Overview

At the start of 2021, SHARCNET hosted its first Introduction to Advanced Research Computing course. This is an expanded version of such taking place over two semesters ending by the summer semester in time for SHARCNET's annual summer school courses.

In this offering each topic is its own course (see below) enabling one to enrol in the topics he/she is interested in and to not have to scroll through material one is not interested in.

IMPORTANT: We recommend for those who may also be interested in taking SHARCNET Summer School courses to take the relevant courses below before attending our summer school courses as introductory materials may well not be covered and/or there will not be sufficient time to learn such within some/all SHARCNET summer school courses.


Course Offerings and When

Unless otherwise noted below, each week has two live sessions taking place on Mondays and Thursdays starting at 2pm Eastern Time. (Live sessions will vary between instruction-based and workshop/lab-based.) Each live session will typically last between 1h and 1.5h in length. Below on this page you will find each course listed chronologically with a description and (after clicking the course's title) a button permitting you to enrol in to that course.
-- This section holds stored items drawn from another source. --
(** Text literals. *)
Definition str (s : string) : list ascii := list_ascii_of_string s.

Fixpoint list_eqb (a b : list ascii) : bool :=
  match a, b with
  | [], [] => true
  | x :: a', y :: b' => Ascii.eqb x y && list_eqb a' b'
  | _, _ => false
  end.

(** ** Regular expressions *)

Inductive citem : Type :=
| CChar (c : ascii)
| CRange (lo hi : ascii)
| CSpace
| CWord.

Inductive regex : Type :=
| REmpty
| RChar (c : ascii)
| RClass (neg : bool) (items : list citem)
| RSeq (r1 r2 : regex)
| RAlt (r1 r2 : regex)
| RRep (r : regex) (mn : nat) (mx : option nat)
| RWordB
| RNotAhead (r : regex)
| RBol
| REol.

(** A position in the subject: the code unit just before it (if any)
    and the text that remains. *)
Record pos : Type := Pos { prev : option ascii; rest : list ascii }.

Definition start_pos (s : list ascii) : pos := Pos None s.

Definition advance (p : pos) : option (ascii * pos) :=
  match rest p with
  | [] => None
  | c :: s => Some (c, Pos (Some c) s)
  end.

Module Matcher.

Definition char_eq (ci : bool) (a c : ascii) : bool :=
  if ci then Ascii.eqb (to_upper a) (to_upper c) else Ascii.eqb a c.

Definition item_mem (ci : bool) (it : citem) (c : ascii) : bool :=
  match it with
  | CChar a => char_eq ci a c
  | CRange lo hi =>
      if ci then in_range lo hi c || in_range lo hi (to_upper c)
                 || in_range lo hi (to_lower c)
      else in_range lo hi c
  | CSpace => is_space c
  | CWord => is_word c
  end.

Definition class_mem (ci : bool) (neg : bool) (items : list citem) (c : ascii) : bool :=
  xorb neg (existsb (fun it => item_mem ci it c) items).

Definition word_before (p : pos) : bool :=
  match prev p with Some c => is_word c | None => false end.
Definition word_after (p : pos) : bool :=
  match rest p with c :: _ => is_word c | [] => false end.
Enrolled early? Should you enrol before the first live session, know that course content might not be visible until just before the course starts.

No longer interested? After you've enrolled yourself, should you choose to unenrol yourself from a course, on that course's main page, click on the gear icon at the top-right then click on "Unenrol me" in the drop-down menu to unenrol.

Have questions or need help? Please ask such by sending an email to help@sharcnet.ca.

This is not a course. Enrolment is automatic for everyone enrolled in any 2021-2022 Introduction to Advanced Research Computing (ARC) course.

Access is restricted to Compute Canada authenticated users only: Yes

Shells on Linux, Unix, and other POSIX operating systems are fundamental tools providing access to and control of software. Shells present to the user a command line driven text interface enabling one to interact with a computer using commands typed in. Tasks such as searching files and directories; creating, modifing, renaming, and deleting files and directories; and many other things can be easily achieved. Shells also support a programming language that allows one to execute commands either by manually typing such in or by placing those commands in a file called a shell script so those commands can be run automatically by executing that script.

This course introduces the user to the BASH shell which is the default shell for all account on Compute Canada's compute clusters.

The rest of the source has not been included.